**Work to complete**. Return the full listing, so that each line matches the original exactly.
******
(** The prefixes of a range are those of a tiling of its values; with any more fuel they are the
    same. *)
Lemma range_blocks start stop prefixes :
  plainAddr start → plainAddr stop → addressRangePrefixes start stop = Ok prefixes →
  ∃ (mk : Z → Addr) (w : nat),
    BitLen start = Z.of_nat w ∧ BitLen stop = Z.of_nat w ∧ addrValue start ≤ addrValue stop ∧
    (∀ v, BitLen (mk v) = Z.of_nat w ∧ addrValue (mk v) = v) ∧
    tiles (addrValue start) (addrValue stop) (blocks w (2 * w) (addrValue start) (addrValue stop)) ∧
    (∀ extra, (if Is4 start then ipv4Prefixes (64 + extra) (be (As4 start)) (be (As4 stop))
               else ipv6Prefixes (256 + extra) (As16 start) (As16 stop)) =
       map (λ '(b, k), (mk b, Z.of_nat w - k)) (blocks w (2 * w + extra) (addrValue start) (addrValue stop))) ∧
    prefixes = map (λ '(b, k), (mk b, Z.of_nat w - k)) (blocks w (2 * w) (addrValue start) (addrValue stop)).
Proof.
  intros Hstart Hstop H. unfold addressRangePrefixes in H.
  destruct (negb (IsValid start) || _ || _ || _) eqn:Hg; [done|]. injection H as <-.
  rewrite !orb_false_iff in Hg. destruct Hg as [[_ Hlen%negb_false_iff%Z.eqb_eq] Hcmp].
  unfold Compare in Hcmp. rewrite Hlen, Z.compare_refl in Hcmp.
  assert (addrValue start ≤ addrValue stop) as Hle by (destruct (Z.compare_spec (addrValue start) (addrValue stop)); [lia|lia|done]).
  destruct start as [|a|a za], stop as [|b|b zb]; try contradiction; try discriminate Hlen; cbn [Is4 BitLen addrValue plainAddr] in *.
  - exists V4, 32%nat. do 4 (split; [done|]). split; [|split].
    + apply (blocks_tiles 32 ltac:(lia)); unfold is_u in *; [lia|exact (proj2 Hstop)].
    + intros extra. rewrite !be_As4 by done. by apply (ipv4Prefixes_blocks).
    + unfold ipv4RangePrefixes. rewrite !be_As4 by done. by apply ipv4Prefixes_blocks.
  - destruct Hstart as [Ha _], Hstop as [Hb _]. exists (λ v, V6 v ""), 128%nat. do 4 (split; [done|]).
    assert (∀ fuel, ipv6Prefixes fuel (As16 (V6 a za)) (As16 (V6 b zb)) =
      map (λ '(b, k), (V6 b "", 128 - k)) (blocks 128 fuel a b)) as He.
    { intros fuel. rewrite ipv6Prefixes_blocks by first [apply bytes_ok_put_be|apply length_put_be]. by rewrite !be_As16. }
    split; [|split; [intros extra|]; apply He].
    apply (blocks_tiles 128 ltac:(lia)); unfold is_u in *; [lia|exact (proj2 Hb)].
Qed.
******
**Result of the task**.
(** The prefixes of a range are those of a tiling of its values; with any more fuel they are the
    same. *)
Lemma range_blocks start stop prefixes :
  plainAddr start → plainAddr stop → addressRangePrefixes start stop = Ok prefixes →
  ∃ (mk : Z → Addr) (w : nat),
    BitLen start = Z.of_nat w ∧ BitLen stop = Z.of_nat w ∧ addrValue start ≤ addrValue stop ∧
    (∀ v, BitLen (mk v) = Z.of_nat w ∧ addrValue (mk v) = v) ∧
    tiles (addrValue start) (addrValue stop) (blocks w (2 * w) (addrValue start) (addrValue stop)) ∧
    (∀ extra, (if Is4 start then ipv4Prefixes (64 + extra) (be (As4 start)) (be (As4 stop))
               else ipv6Prefixes (256 + extra) (As16 start) (As16 stop)) =
       map (λ '(b, k), (mk b, Z.of_nat w - k)) (blocks w (2 * w + extra) (addrValue start) (addrValue stop))) ∧
    prefixes = map (λ '(b, k), (mk b, Z.of_nat w - k)) (blocks w (2 * w) (addrValue start) (addrValue stop)).
Proof.
  intros Hstart Hstop H. unfold addressRangePrefixes in H.
  destruct (negb (IsValid start) || _ || _ || _) eqn:Hg; [done|]. injection H as <-.
  rewrite !orb_false_iff in Hg. destruct Hg as [[_ Hlen%negb_false_iff%Z.eqb_eq] Hcmp].
  unfold Compare in Hcmp. rewrite Hlen, Z.compare_refl in Hcmp.
  assert (addrValue start ≤ addrValue stop) as Hle by (destruct (Z.compare_spec (addrValue start) (addrValue stop)); [lia|lia|done]).
  destruct start as [|a|a za], stop as [|b|b zb]; try contradiction; try discriminate Hlen; cbn [Is4 BitLen addrValue plainAddr] in *.
  - exists V4, 32%nat. do 4 (split; [done|]). split; [|split].
    + apply (blocks_tiles 32 ltac:(lia)); unfold is_u in *; [lia|exact (proj2 Hstop)].
    + intros extra. rewrite !be_As4 by done. by apply (ipv4Prefixes_blocks).
    + unfold ipv4RangePrefixes. rewrite !be_As4 by done. by apply ipv4Prefixes_blocks.
  - destruct Hstart as [Ha _], Hstop as [Hb _]. exists (λ v, V6 v ""), 128%nat. do 4 (split; [done|]).
    assert (∀ fuel, ipv6Prefixes fuel (As16 (V6 a za)) (As16 (V6 b zb)) =
      map (λ '(b, k), (V6 b "", 128 - k)) (blocks 128 fuel a b)) as He.
    { intros fuel. rewrite ipv6Prefixes_blocks by first [apply bytes_ok_put_be|apply length_put_be]. by rewrite !be_As16. }
    split; [|split; [intros extra|]; apply He].
    apply (blocks_tiles 128 ltac:(lia)); unfold is_u in *; [lia|exact (proj2 Hb)].
Qed.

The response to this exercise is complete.